* Records from a data collection *
━━━━━━
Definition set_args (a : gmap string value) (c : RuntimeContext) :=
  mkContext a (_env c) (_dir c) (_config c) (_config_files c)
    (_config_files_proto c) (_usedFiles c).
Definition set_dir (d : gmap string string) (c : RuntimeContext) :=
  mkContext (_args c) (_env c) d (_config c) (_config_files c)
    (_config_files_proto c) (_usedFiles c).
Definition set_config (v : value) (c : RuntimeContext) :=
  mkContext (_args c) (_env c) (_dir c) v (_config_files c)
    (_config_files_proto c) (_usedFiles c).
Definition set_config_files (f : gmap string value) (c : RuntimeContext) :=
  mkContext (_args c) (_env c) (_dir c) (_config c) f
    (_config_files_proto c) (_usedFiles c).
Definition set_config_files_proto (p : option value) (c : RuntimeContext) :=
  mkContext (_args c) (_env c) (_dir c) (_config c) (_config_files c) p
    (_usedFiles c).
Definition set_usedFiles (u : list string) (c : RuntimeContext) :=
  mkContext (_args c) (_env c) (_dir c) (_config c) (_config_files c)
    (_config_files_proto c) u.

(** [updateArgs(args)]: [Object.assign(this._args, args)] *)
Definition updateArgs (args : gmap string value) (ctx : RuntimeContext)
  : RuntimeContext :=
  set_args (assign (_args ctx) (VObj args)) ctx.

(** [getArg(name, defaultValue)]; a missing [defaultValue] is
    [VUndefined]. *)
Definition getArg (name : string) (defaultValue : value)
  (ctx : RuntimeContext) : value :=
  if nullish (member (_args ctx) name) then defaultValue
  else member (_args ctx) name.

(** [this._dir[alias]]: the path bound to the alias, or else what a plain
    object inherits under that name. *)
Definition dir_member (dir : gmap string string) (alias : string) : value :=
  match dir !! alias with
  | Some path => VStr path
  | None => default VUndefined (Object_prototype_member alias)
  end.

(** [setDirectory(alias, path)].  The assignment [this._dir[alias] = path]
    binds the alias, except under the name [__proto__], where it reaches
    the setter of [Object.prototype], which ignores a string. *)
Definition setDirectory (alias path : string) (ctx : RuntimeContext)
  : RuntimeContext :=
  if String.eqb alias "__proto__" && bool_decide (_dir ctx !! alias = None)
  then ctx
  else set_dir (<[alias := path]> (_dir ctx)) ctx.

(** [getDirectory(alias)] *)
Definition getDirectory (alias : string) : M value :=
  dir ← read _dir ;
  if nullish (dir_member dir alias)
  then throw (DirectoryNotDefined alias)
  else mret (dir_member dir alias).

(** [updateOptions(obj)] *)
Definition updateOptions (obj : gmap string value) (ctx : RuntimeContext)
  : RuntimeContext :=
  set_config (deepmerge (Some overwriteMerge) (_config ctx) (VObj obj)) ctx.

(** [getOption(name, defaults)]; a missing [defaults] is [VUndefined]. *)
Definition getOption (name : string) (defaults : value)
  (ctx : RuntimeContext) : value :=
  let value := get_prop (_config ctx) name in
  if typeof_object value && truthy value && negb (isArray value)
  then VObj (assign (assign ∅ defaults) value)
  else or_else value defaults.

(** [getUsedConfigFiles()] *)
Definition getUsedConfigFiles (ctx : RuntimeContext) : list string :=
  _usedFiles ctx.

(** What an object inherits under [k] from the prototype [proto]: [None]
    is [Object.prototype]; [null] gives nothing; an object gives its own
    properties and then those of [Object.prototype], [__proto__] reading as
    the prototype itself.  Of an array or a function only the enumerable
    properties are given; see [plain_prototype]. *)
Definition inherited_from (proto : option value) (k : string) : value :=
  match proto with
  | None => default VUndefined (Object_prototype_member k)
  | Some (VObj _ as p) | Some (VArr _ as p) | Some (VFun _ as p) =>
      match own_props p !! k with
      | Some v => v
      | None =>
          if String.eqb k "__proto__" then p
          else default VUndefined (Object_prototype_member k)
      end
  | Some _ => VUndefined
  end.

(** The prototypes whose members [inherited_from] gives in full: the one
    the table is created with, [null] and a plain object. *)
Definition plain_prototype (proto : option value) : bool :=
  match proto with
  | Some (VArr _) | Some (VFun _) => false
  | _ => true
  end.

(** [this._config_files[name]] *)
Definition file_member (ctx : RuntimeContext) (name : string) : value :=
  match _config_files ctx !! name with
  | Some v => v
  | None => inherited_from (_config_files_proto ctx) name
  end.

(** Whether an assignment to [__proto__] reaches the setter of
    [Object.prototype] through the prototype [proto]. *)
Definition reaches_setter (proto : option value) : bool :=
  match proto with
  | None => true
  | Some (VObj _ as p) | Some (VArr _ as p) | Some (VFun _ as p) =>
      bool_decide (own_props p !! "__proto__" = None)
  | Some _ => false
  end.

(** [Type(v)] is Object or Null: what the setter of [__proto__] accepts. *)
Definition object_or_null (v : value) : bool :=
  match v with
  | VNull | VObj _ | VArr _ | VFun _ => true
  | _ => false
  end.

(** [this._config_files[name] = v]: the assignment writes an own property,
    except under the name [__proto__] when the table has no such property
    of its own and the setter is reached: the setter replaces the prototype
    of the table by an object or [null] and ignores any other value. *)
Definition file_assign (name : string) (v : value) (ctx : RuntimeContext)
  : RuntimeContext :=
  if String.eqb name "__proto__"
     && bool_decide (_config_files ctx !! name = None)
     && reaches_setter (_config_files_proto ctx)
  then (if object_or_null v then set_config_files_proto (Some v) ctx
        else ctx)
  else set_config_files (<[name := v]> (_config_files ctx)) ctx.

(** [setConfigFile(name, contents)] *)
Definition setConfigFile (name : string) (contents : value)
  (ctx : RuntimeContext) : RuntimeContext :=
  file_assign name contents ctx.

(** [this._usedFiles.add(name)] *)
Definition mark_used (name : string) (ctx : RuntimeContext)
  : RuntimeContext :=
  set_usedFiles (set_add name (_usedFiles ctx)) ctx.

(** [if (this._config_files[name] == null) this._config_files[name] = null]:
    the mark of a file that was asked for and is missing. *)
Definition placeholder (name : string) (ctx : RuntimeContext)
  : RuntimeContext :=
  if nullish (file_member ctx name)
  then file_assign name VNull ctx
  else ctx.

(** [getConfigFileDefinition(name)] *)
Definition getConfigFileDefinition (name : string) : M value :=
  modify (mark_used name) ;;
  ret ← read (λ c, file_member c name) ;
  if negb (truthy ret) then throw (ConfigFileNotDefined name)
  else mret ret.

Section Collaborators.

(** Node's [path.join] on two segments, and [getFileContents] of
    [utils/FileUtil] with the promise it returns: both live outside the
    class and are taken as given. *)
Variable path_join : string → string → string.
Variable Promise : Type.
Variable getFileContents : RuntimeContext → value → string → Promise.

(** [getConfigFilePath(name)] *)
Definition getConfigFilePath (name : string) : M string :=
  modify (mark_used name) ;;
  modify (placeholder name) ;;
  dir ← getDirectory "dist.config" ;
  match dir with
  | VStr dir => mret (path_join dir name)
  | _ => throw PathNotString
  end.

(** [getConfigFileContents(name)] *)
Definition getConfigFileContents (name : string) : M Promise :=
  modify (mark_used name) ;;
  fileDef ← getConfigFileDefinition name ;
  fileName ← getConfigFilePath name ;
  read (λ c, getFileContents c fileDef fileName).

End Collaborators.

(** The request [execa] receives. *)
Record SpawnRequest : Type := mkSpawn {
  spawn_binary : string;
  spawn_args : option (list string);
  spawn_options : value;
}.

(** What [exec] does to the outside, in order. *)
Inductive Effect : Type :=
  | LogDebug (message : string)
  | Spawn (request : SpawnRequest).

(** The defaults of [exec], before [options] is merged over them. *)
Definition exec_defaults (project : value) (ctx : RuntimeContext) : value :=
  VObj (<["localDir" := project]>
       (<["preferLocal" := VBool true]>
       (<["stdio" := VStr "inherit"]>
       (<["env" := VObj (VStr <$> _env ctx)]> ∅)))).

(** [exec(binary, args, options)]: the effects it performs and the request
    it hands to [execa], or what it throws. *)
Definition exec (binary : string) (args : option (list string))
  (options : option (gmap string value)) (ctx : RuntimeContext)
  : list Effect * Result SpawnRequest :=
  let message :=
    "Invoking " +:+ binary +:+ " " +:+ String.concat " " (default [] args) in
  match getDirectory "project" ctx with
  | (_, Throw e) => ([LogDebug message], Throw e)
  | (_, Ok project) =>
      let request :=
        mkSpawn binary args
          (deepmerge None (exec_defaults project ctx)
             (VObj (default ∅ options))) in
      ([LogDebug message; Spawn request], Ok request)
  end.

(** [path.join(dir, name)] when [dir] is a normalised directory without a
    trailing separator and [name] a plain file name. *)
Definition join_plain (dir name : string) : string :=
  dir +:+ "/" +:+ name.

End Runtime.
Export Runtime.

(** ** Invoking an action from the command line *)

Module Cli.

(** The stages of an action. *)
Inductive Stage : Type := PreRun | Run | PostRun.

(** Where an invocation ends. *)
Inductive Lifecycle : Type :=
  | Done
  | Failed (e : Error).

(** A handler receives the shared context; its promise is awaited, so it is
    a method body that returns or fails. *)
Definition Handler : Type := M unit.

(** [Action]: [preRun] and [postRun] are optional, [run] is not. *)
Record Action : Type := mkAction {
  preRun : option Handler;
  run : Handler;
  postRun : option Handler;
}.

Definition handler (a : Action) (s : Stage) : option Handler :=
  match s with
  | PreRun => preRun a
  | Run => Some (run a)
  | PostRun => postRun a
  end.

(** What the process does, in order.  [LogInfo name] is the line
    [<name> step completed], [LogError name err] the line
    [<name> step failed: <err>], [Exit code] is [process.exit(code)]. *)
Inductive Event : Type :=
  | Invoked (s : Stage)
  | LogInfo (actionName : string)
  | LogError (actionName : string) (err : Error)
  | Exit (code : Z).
━━━━━━
* Activity *
Using the data above, transcribe the lines that run from the line with "Definition getDirectory (alias" to the line with "(** [getOption(name, defaults)];", both ends kept, and output nothing else.

* Output *
Definition getDirectory (alias : string) : M value :=
  dir ← read _dir ;
  if nullish (dir_member dir alias)
  then throw (DirectoryNotDefined alias)
  else mret (dir_member dir alias).

(** [updateOptions(obj)] *)
Definition updateOptions (obj : gmap string value) (ctx : RuntimeContext)
  : RuntimeContext :=
  set_config (deepmerge (Some overwriteMerge) (_config ctx) (VObj obj)) ctx.

(** [getOption(name, defaults)]; a missing [defaults] is [VUndefined]. *)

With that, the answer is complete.